Parameters Year Seed yield (q ha-1) Oil yield (Kg ha-1)
Oil content (%) I 0.505 0.890*
II 0.293 0.513
Seed yield  (q ha-1) I - 0.837*
II - 0.967*

Table 6: Correlation Between Oil Content, Seed and Oil Yield

Oil content was found to be non-significantly positively associated with seed yield during both the years, and oil yield during 2nd y. A strong significant positive correlation (r=0.967 at p=0.05) was observed between seed and oil yield during both the years.

As oil yield is the function of seed yield and oil content. In spite of, comparatively less oil content in seeds obtained, the oil yield was found more because of increased seed yield.

Limonene was found to be negatively correlated with carvone, dillapiole, oil content and oil yield during both the years (Table 7).

Parameters Year Limonene
Carvone (%) Dillapiole (%) Oil content
Oil yield
(kg ha-1)
Limonene (%) I year - -0.528 -0.065 -0.240 -0.031
II year - -0.528 -0.066 -0.075 -0.203
Carvone (%) I year - - -0.728* 0.798* 0.670*
II year - - -0.728* 0.442 0.231
Dillapiole (%) I year - - - -0.752* -0.777*
II year - - - -0.405 -0.580*
Oil content (%) I year - - - - 0.890*
II year - - - - 0.513

Table 7: Correlation Between Oil Content, Constituents and Oil Yield Of Fresh Seeds

Carvone was found to be positively correlated with oil content and oil yield during both the years however it was significant only during 1 y. This study is also supported by Yassen and Khalid [29] who observed that as volatile oil improved the some of the main constituents of essential oil in onion were also improved.

Dillapiole was negatively correlated with oil content and oil yield, however, the association was significant between dillapiole and oil content during 1 y and between dillapiole and oil yield during both the years. Oil content and oil yield were positively correlated during both the years, however, it was significant during 1 y.

The quality of dill seed oil is determined by its constituents. Higher carvone and limonene contents and negligible dillapiole content in oil has been reported to be of good quality [30]. Sandermann and Bruns [31] reported that limonene is an intermediate in the biosynthesis of carvone as depicted in fig.1.

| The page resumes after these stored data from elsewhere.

(* ===== verification/Route.v ===== *)
(** * Addresses ([web/src/lib/route.ts])

    The app's pages as paths: [parseRoute] reads an address, [routePath] and the [Href]s write one. The browser's
    [URL], [encodeURIComponent] and the Unicode tables behind [trim] and [normalize] are a parameter ([UrlApi]) with
    the behaviour the code relies on ([UrlLaws]); a small implementation at the end satisfies it. Ids are integers:
    a [Number] read from digits is rounded to the nearest double ([to_double]). *)

From S2P Require Import Prelude JsMap JsText.
Open Scope Z_scope.

(** ** The platform *)

Class UrlApi := {
  (** [new URL(url, BASE)]: its [pathname] and [searchParams], in order; nothing where it throws. *)
  new_URL : string -> option (string * list (string * string));
  encodeURIComponent : string -> string;
  trim : string -> string;
  (** [name.normalize('NFKD').replace(/\p{M}/gu, '').toLowerCase()] *)
  fold_name : string -> string;
}.

(** ** Characters *)

Definition char_in (lo hi c : ascii) : bool :=
  (Ascii.nat_of_ascii lo <=? Ascii.nat_of_ascii c)%nat && (Ascii.nat_of_ascii c <=? Ascii.nat_of_ascii hi)%nat.
Definition is_lower (c : ascii) : bool := char_in "a" "z" c.
Definition is_upper (c : ascii) : bool := char_in "A" "Z" c.
Definition is_letter (c : ascii) : bool := is_lower c || is_upper c.
Definition is_char (d c : ascii) : bool := Ascii.eqb c d.
Definition is_slug_char (c : ascii) : bool := is_lower c || is_digit c.

Definition upper_char (c : ascii) : ascii := if is_lower c then Ascii.ascii_of_nat (Ascii.nat_of_ascii c - 32) else c.
Definition lower_char (c : ascii) : ascii := if is_upper c then Ascii.ascii_of_nat (Ascii.nat_of_ascii c + 32) else c.
Fixpoint map_chars (f : ascii -> ascii) (s : string) : string :=
  match s with "" => "" | String c s => String (f c) (map_chars f s) end.

(** The longest prefix of characters that satisfy [p], and the rest. *)
Fixpoint span (p : ascii -> bool) (s : string) : string * string :=
  match s with
  | "" => ("", "")
  | String c s' => if p c then let '(a, b) := span p s' in (String c a, b) else ("", s)
  end.

(** ** Routes *)

Inductive MediaType : Type := movie | tv.
#[global] Instance MediaType_eq_dec : EqDecision MediaType.
Proof. solve_decision. Defined.

Definition type_name (t : MediaType) : string := match t with movie => "movie" | tv => "tv" end.
Definition type_of (s : string) : option MediaType :=
  if String.eqb s "movie" then Some movie else if String.eqb s "tv" then Some tv else None.

Record PeopleView : Type := mkPeople {
  pv_query : option string;
  pv_type : option MediaType;
  pv_chips : option (list string);
  pv_traits : option (list string);
  pv_order : option string;
}.

Record Explore : Type := mkExplore { ex_type : option MediaType; ex_chips : option (list string) }.

Record TitleRoute : Type := mkTitleRoute {
  tr_type : MediaType;
  tr_id : Z;
  tr_season : option Z;
  tr_episode : option Z;
  tr_play : bool;
  tr_filename : option string;
  tr_trailer : bool;
}.

Inductive Route : Type :=
| RLibrary
| RMovies
| RSeries
| RWatchlist (year : option string)
| RDownloads
| RSettings
| RSearch (query : string) (explore : Explore)
| RPeople (view : PeopleView)
| RTitle (title : TitleRoute)
| RPerson (id : Z)
| RService (id : Z) (country : string).

Definition exploreFromPeople (v : PeopleView) : Explore :=
  mkExplore (pv_type v) (match pv_chips v with Some [] => None | c => c end).

Definition PEOPLE_ORDERS : list string := ["prominence"; "credits"; "name"; "born_asc"; "born_desc"].
Definition namedOrder (order : string) : bool :=
  bool_decide (Some order <> PEOPLE_ORDERS !! 0%nat) && bool_decide (order ∈ PEOPLE_ORDERS).

(** [FACET]: words between dashes, the first of lowercase letters and digits, the others of letters, digits and underscores. *)
Definition facet_word (c : ascii) : bool := is_letter c || is_digit c || is_char "_" c.
Definition FACET (id : string) : bool :=
  match split_on "-" id with
  | first :: rest =>
    truthy first && all_chars is_slug_char first && forallb (fun w => truthy w && all_chars facet_word w) rest
  | [] => false
  end.

(** [Number(digits)] of a decimal integer: the nearest double, ties to even; nothing for [Infinity]. *)
Definition to_double (z : Z) : option Z :=
  if z <? 2 ^ 53 then Some z
  else
    let e := Z.log2 z - 52 in
    let q := z / 2 ^ e in
    let r := z mod 2 ^ e in
    let half := 2 ^ (e - 1) in
    let q := if (half <? r) || ((half =? r) && Z.odd q) then q + 1 else q in
    let n := q * 2 ^ e in
    if n <? 2 ^ 1024 then Some n else None.

Definition digits_number (digits : string) : option Z := str_Z digits ≫= to_double.

(** Digits, then the end or a dash and anything without a slash. *)
Definition identifier_digits (segment : string) : option string :=
  let '(digits, rest) := span is_digit segment in
  if negb (truthy digits) then None
  else match rest with
       | "" => Some digits
       | String c name => if is_char "-" c && negb (has_char "/" name) then Some digits else None
       end.

Definition identifier (segment : option string) : option Z :=
  id ← identifier_digits (default "" segment) ≫= digits_number;
  if 0 <? id then Some id else None.

(** [/^(0|[1-9]\d{0,3})$/] *)
Definition seasonParam (value : option string) : option Z :=
  match value with
  | Some "0" => Some 0
  | Some (String c s) =>
    if char_in "1" "9" c && all_chars is_digit s && (String.length s <=? 3)%nat then digits_number (String c s) else None
  | _ => None
  end.

Definition TABS : list (string * Route) :=
  [("movies", RMovies); ("series", RSeries); ("watchlist", RWatchlist None); ("downloads", RDownloads); ("settings", RSettings)].
(* ===== verification/FilterRoutes.v ===== *)
(** * atlas's filter addresses ([web/src/lib/filterRoutes.ts])

    A selection of filters as the one address atlas answers it at ([normalise], [spelled], [canonicalQuery],
    [filterUrl]): the address is a cache key, so it must not depend on the order things were picked in. And
    [filterTitles], which reads a selection's titles a page at a time. Unicode case, folding and percent encoding are
    parameters ([UrlApi], [TextApi]); numbers read from digits are doubles, written as JavaScript writes them. *)

From S2P Require Import Prelude JsMap JsText Wire Route.
Open Scope Z_scope.

Class TextApi := {
  to_lower : string -> string;
  to_upper : string -> string;
  (** [text.normalize('NFKD').replace(/\p{M}/gu, '').toLowerCase().split(/[^\p{L}\p{N}]+/u)] *)
  letter_runs : string -> list string;
}.

(** ** Numbers as text *)

(** [n / d] rounded to an integer, ties to even. *)
Definition round_half_even (n d : Z) : Z :=
  let q := n / d in let r := n mod d in
  if (d <? 2 * r) || ((d =? 2 * r) && Z.odd q) then q + 1 else q.

(** [Math.floor(number / 10) * 10]; nothing stands for [Infinity]. *)
Definition decade_of (number : option Z) : option Z :=
  number ≫= fun z =>
  if z <? 2 ^ 53 then Some (z / 10 * 10)
  else
    let e := Z.log2 (z / 10) - 52 in
    let tenth := if e <? 0 then round_half_even (z * 2 ^ (- e)) 10 / 2 ^ (- e) else round_half_even z (10 * 2 ^ e) * 2 ^ e in
    to_double (tenth * 10).

(** The fewest decimal digits that read back as the double [z]: digits and exponent, tried from [k] digits up. *)
Fixpoint shortest_digits (z : Z) (fuel : nat) (k : Z) : Z * Z :=
  let m := Z.max 0 (Z.of_nat (String.length (Z_str z)) - k) in
  let low := z / 10 ^ m in
  let reads c := bool_decide (to_double (c * 10 ^ m) = Some z) in
  let below := z - low * 10 ^ m in
  let above := (low + 1) * 10 ^ m - z in
  match fuel with
  | O => (z, 0)
  | S fuel =>
    if reads low && reads (low + 1) then
      (if (below <? above) || ((below =? above) && Z.even low) then (low, m) else (low + 1, m))
    else if reads low then (low, m)
    else if reads (low + 1) then (low + 1, m)
    else shortest_digits z fuel (k + 1)
  end.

Figure 1: Biosynthesis of carvone

The finding of the present study that limonene content was negatively correlated with carvone content was strongly supported by observation of Jana and Shekhawat [32] that carvone increased at the expense of limonene and vice versa (fig. 2).


Figure 2: Enzymatic pathway depicting synthesis of limonene and carvone in seeds of Anethum graveolens

The dillapiole is considered to be toxic to human consumption at more than 5 % in essential oil and thus, quality of essential oil is considered better if dillapiole content in the oil varies between 0 to 5 %.

On the basis of results, it can be concluded that to get enhanced quantity as well quality of essential oil and improved production per unit area of Anethum graveolens L., crop must be irrigated at 100 mm CPE at 6 cm depth depends on rainfall and fertilized with 15-30 t FYM/ha. Also, overall growth and yield attributes had a strong correlation impact on plant biomass production influencing production, productivity and quality of Anethum graveolens L.